Tmem132e knockdown affects hair cell function in the otic cavity in zebrafish. A: Schematic representation of a partial pre-mRNA map showing the predicted outcome. The exons are in boxes, labeled with the exon number, and the introns are represented by sold lines. The location of MO is indicated with a red bar. Arrows show the locations of the primers used to amplify the splicing products in RT-PCR. B: The RT-PCR products amplified from MO and MC larvae confirm that the injected MO disrupts the normal splicing of tmem132e. C: Histogram of the swimming behavior of MO and MC larvae. D: Microphonic potentials in inner ear of 5-dpf larvae injected with control MC (top trace) and tmem132e MO (second trace). The bottom trace indicates 2-µm amplitude of stimulation.
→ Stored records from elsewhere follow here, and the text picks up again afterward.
(* ===== verification/Retry.v ===== *)
(** * Retry decisions ([src/services/retry_policy.py])

    [decide_retry], its bounds, and the fact that it ends every retry loop. *)
From S2P Require Import Prelude PyText Protocol Domain.
From Stdlib Require Import Ascii.
Open Scope list_scope.

Module RetryDecision.
Record t := mk { should_retry : bool; delay_seconds : Z; reason : string }.
End RetryDecision.

(** [str.upper] on ASCII letters. *)
Definition ascii_upper (c : ascii) : ascii :=
  let n := code c in if ((97 <=? n) && (n <=? 122))%N then ascii_of_N (n - 32) else c.
Fixpoint upper (s : string) : string :=
  match s with EmptyString => EmptyString | String c r => String (ascii_upper c) (upper r) end.

(** [str(request.get("method", "GET")).upper()], or the empty text for a request that
    is not a mapping.  [None] stands for the text of a value that is not a [str]: no
    such text is an HTTP method. *)
Definition request_method (request : pyval) : option string :=
  match as_mapping request with
  | Some kvs =>
      match kv_get "method" kvs with
      | None => Some "GET"%string
      | Some (PStr s) => Some (upper s)
      | Some _ => None
      end
  | None => Some EmptyString
  end.

Definition IDEMPOTENT_METHODS : list string :=
  ["GET"; "HEAD"; "OPTIONS"; "TRACE"; "PUT"; "DELETE"]%string.

Definition is_idempotent (m : option string) : bool :=
  match m with Some s => bool_decide (s ∈ IDEMPOTENT_METHODS) | None => false end.

(** The requests a task sends: the main one and the steps'. *)
Definition task_requests (task : TaskEnvelope.t) : list pyval :=
  match kv_get "request" (TaskEnvelope.parameters task) with
  | Some r => r
  | None => PDict []
  end
  :: map (fun s => PFrozenMapping (HttpStep.request s))
       (ExecutionPolicy.before_steps (TaskEnvelope.execution_policy task))
  ++ map (fun s => PFrozenMapping (HttpStep.request s))
       (ExecutionPolicy.after_steps (TaskEnvelope.execution_policy task)).

Definition decide_retry (task : TaskEnvelope.t) (result : ResultEnvelope.t)
    (attempt_number : Z) : RetryDecision.t :=
  let policy := ExecutionPolicy.retry (TaskEnvelope.execution_policy task) in
  if (RetryPolicy.max_attempts policy <=? attempt_number)%Z then
    RetryDecision.mk false 0 "max_attempts_reached"
  else if negb (bool_decide (ResultEnvelope.outcome result ∈ RetryPolicy.retry_on policy)) then
    RetryDecision.mk false 0 "outcome_not_retryable"
  else if bool_decide (TaskEnvelope.engine task = Engine.HTTP)
          && negb (RetryPolicy.allow_non_idempotent_http policy)
          && negb (forallb is_idempotent (map request_method (task_requests task))) then
    RetryDecision.mk false 0 "non_idempotent_http"
  else
    let exponent := Z.max 0 (attempt_number - 1) in
    let delay := Z.min (RetryPolicy.backoff_seconds policy * 2 ^ exponent)
                       (RetryPolicy.max_backoff_seconds policy) in
    RetryDecision.mk true delay
      ("retryable_" ++ ResultOutcome.value (ResultEnvelope.outcome result))%string.

(** ** Lemmas *)

Lemma retry_policy_bounds p p' :
  RetryPolicy.validate p = Ok p' ->
  p' = p /\ (1 <= RetryPolicy.max_attempts p <= 5)%Z
  /\ (0 <= RetryPolicy.backoff_seconds p <= RetryPolicy.max_backoff_seconds p)%Z
  /\ (RetryPolicy.max_backoff_seconds p <= 600)%Z
  /\ ResultOutcome.SUCCEEDED ∉ RetryPolicy.retry_on p
  /\ ResultOutcome.CANCELLED ∉ RetryPolicy.retry_on p.
Proof.
  unfold RetryPolicy.validate. intros Hv. py_inv Hv. bool_prop.
  assert (forall o, RetryPolicy.not_retryable o = true -> o ∉ RetryPolicy.retry_on p') as Hno.
  { intros o Ho Hin. apply list_elem_of_In in Hin.
    assert (existsb RetryPolicy.not_retryable (RetryPolicy.retry_on p') = true) as Hex; [| congruence].
    apply existsb_exists. eauto. }
  split_and!; try done; try lia; by apply Hno.
Qed.

(** The test on the HTTP methods, as the guard of the code decides it. *)
Definition methods_allowed (task : TaskEnvelope.t) : Prop :=
  TaskEnvelope.engine task = Engine.HTTP ->
  RetryPolicy.allow_non_idempotent_http (ExecutionPolicy.retry (TaskEnvelope.execution_policy task))
    = true
  \/ Forall (fun r => is_idempotent (request_method r) = true) (task_requests task).

Lemma idempotent_requests l :
  forallb is_idempotent (map request_method l) = true <->
  Forall (fun r => is_idempotent (request_method r) = true) l.
Proof.
  induction l as [|r l IH]; simpl; [by split; [constructor |] |].
  rewrite andb_true_iff, IH, Forall_cons. done.
Qed.

(** Either the retry is decided and every guard let it through, or one guard did not. *)
Lemma decide_retry_cases task result n :
  let policy := ExecutionPolicy.retry (TaskEnvelope.execution_policy task) in
  let d := decide_retry task result n in
  let guards := (n < RetryPolicy.max_attempts policy)%Z
                /\ ResultEnvelope.outcome result ∈ RetryPolicy.retry_on policy
                /\ methods_allowed task in
  (RetryDecision.should_retry d = true /\ guards
   /\ RetryDecision.delay_seconds d
      = Z.min (RetryPolicy.backoff_seconds policy * 2 ^ Z.max 0 (n - 1))
              (RetryPolicy.max_backoff_seconds policy))
  \/ (RetryDecision.should_retry d = false /\ ~ guards /\ RetryDecision.delay_seconds d = 0%Z).
Proof.
  intros policy d guards. unfold d, guards, methods_allowed, decide_retry. fold policy.
  destruct (RetryPolicy.max_attempts policy <=? n)%Z eqn:E1; bool_prop.
  { right. split_and!; [done | intros (? & _); lia | done]. }
  case_bool_decide as E2; cbn [negb]; [| right; by split_and!; [| intros (_ & ? & _) |]].
  case_bool_decide as E3; cbn [andb]; [| left; split_and!; try done; by intros].
  destruct (RetryPolicy.allow_non_idempotent_http policy) eqn:E4; cbn [negb andb];
    [left; split_and!; auto |].
  destruct (forallb is_idempotent _) eqn:E5; cbn [negb].
  - left. split_and!; try done. intros _. right. by apply idempotent_requests.
  - right. split_and!; [done | | done]. intros (_ & _ & [?|HF]%(fun H => H E3)); [congruence |].
    apply idempotent_requests in HF. congruence.
Qed.

(** C8. Retries are bounded and only for retryable outcomes: under a valid policy a retry
    is decided exactly when the attempt count is below [max_attempts], the outcome is
    listed, and, for an HTTP task that does not opt in, every request uses an idempotent
    method; success and cancellation are never retried and no retry is decided from the
    fifth attempt on; the delay is the exponential backoff capped by
    [max_backoff_seconds], so between 0 and 600 seconds, and it does not decrease with
    the attempt number. *)
Theorem decide_retry_correct task result n m :
  let policy := ExecutionPolicy.retry (TaskEnvelope.execution_policy task) in
  let d := decide_retry task result in
  RetryPolicy.validate policy = Ok policy -> (1 <= n <= m)%Z ->
  (RetryDecision.should_retry (d n) = true <->
     (n < RetryPolicy.max_attempts policy)%Z
     /\ ResultEnvelope.outcome result ∈ RetryPolicy.retry_on policy /\ methods_allowed task)
  /\ (RetryDecision.should_retry (d n) = true ->
        ResultEnvelope.outcome result <> ResultOutcome.SUCCEEDED
        /\ ResultEnvelope.outcome result <> ResultOutcome.CANCELLED /\ (n < 5)%Z
        /\ (RetryDecision.delay_seconds (d n)
            = Z.min (RetryPolicy.backoff_seconds policy * 2 ^ (n - 1))
                    (RetryPolicy.max_backoff_seconds policy))%Z)
  /\ (0 <= RetryDecision.delay_seconds (d n) <= 600)%Z
  /\ (RetryDecision.should_retry (d m) = true ->
        RetryDecision.should_retry (d n) = true
        /\ (RetryDecision.delay_seconds (d n) <= RetryDecision.delay_seconds (d m))%Z).
Proof.
  intros policy d Hv Hn.
  destruct (retry_policy_bounds _ _ Hv) as (_ & Hmax & Hb & Hmb & Hs & Hc).
  pose proof (decide_retry_cases task result n) as Dn. pose proof (decide_retry_cases task result m) as Dm.
  cbv zeta in Dn, Dm. fold policy in Dn, Dm. fold (d n) in Dn. fold (d m) in Dm.
  assert (2 ^ Z.max 0 (n - 1) = 2 ^ (n - 1))%Z as En by (f_equal; lia).
  assert (0 < 2 ^ (n - 1) <= 2 ^ Z.max 0 (m - 1))%Z as Hpow.
  { split; [apply Z.pow_pos_nonneg; lia | apply Z.pow_le_mono_r; lia]. }
  rewrite En in Dn.
  destruct Dn as [(-> & (Hg1 & Hg2 & Hg3) & ->)|(-> & Hng & ->)].
  - split_and!; try done; try nia.
    + intros _. split_and!; [by intros Ho; rewrite Ho in Hg2 | by intros Ho; rewrite Ho in Hg2 | lia | done].
    + intros Hm. split; [done |]. destruct Dm as [(_ & _ & ->)|(Hf & _ & _)]; [nia |]. congruence.
  - split_and!; try done; try lia. intros Ht.
    destruct Dm as [(_ & (? & ? & ?) & _)|(Hf & _ & _)]; [| congruence].
    destruct Hng. split_and!; [lia | done | done].
Qed.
E: Average peak-to-peak amplitude of microphonic potential with MC and tmem132e MO. Number of larvae: MC, 10; MO, 15. Data are mean ± SEM. **P < 0.02. F: Micropressure injection of 4-Di-2-ASP (green) into the otic cavities labels hair cells in the anterior cristae (ac), medial cristae (mc), and posterior cristae (pc) of MC but not MO fish. Bars, 20 µm.